*RECORDS TO PROCESS*.
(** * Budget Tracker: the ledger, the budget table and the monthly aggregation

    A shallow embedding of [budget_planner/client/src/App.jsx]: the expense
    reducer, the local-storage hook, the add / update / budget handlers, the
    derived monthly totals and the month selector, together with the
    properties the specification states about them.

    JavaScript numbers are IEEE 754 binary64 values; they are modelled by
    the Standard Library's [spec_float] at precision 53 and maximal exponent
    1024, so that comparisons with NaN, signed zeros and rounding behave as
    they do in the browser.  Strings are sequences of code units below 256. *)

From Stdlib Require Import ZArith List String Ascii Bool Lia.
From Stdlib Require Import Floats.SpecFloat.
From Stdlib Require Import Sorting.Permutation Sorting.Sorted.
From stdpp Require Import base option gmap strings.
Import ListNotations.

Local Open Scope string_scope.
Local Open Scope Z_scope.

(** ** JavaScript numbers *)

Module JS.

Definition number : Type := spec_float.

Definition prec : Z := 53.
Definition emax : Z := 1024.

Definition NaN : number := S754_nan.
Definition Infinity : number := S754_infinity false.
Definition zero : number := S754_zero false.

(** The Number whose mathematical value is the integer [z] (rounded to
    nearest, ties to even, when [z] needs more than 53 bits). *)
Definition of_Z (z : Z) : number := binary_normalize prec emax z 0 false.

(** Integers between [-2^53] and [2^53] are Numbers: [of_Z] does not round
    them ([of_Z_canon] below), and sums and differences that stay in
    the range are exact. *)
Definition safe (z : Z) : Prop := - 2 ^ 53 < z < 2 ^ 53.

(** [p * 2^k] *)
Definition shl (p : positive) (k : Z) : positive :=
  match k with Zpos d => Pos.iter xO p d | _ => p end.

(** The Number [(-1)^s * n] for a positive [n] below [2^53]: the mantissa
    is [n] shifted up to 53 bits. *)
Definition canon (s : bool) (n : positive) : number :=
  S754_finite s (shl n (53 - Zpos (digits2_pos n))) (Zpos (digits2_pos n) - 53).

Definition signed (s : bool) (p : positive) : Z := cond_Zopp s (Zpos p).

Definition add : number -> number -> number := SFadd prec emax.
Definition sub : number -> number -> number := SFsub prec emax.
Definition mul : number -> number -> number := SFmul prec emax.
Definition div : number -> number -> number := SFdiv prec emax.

* * *

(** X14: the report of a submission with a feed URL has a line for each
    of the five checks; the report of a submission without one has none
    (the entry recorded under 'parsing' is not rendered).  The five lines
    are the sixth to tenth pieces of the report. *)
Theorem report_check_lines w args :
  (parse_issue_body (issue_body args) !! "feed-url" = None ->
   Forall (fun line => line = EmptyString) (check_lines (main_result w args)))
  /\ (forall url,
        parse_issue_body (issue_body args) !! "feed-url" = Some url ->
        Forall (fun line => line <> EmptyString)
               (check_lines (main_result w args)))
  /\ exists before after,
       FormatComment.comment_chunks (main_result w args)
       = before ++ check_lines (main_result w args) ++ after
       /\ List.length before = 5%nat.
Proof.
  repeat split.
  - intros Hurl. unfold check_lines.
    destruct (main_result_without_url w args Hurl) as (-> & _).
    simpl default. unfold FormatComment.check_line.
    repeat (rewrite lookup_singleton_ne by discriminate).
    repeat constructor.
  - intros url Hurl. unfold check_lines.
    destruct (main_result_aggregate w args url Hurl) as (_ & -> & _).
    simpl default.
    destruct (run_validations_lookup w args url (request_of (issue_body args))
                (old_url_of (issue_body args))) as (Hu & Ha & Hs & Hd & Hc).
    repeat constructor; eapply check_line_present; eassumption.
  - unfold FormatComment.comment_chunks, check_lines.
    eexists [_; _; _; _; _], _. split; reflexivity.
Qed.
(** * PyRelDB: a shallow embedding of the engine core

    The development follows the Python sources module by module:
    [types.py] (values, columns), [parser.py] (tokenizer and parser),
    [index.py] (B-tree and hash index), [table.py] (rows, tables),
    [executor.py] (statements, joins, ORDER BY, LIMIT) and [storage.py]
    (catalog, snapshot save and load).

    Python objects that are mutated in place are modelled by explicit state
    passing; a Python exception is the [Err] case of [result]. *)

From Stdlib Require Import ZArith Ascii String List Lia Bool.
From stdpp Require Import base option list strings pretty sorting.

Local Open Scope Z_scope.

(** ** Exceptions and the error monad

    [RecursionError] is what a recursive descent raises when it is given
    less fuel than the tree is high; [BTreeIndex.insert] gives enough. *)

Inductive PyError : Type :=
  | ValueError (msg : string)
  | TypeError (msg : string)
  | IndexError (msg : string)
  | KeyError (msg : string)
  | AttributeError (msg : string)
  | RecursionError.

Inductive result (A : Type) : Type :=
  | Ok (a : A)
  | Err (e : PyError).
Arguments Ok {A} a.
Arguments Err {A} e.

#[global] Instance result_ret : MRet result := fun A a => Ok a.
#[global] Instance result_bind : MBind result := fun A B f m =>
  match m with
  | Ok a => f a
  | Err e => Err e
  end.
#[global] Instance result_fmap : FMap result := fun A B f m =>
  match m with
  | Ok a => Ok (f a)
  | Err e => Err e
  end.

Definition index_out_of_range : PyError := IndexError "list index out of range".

---

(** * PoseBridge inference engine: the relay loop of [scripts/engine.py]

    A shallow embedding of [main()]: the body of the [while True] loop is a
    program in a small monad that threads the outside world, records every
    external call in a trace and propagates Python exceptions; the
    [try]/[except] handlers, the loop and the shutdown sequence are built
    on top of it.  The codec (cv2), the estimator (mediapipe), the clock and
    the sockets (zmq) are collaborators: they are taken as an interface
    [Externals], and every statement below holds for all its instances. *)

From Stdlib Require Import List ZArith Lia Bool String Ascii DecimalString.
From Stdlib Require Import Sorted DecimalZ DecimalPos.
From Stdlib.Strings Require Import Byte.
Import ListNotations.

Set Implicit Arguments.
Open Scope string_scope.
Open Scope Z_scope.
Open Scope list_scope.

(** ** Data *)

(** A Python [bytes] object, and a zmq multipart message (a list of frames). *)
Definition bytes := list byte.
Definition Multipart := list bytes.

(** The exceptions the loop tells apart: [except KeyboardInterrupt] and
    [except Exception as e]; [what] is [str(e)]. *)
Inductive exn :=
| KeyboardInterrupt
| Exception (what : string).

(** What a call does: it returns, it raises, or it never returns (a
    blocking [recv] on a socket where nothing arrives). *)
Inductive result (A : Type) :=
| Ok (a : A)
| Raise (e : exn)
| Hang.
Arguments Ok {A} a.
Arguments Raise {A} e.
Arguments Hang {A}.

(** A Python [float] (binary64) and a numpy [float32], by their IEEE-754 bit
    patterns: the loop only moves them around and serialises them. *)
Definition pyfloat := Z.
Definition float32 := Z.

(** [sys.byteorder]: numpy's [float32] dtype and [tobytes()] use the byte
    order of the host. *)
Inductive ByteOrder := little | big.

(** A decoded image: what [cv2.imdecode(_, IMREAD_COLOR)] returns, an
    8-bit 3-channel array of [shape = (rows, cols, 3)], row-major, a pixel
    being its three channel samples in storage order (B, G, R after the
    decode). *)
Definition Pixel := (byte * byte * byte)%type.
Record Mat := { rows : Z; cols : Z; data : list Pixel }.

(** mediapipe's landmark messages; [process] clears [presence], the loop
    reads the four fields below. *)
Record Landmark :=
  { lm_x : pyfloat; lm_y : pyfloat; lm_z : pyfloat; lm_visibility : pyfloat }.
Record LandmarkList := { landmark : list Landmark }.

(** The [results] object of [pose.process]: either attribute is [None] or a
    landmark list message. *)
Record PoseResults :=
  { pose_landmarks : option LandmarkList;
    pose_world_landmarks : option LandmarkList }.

*ABOUT THIS EXERCISE*. What do the lines above say from the one containing "(** * Budget" down to the one containing "properties the specification"? Return them exactly, both end lines included, and only them.

*EXERCISE OUTPUT*.
(** * Budget Tracker: the ledger, the budget table and the monthly aggregation

    A shallow embedding of [budget_planner/client/src/App.jsx]: the expense
    reducer, the local-storage hook, the add / update / budget handlers, the
    derived monthly totals and the month selector, together with the
    properties the specification states about them.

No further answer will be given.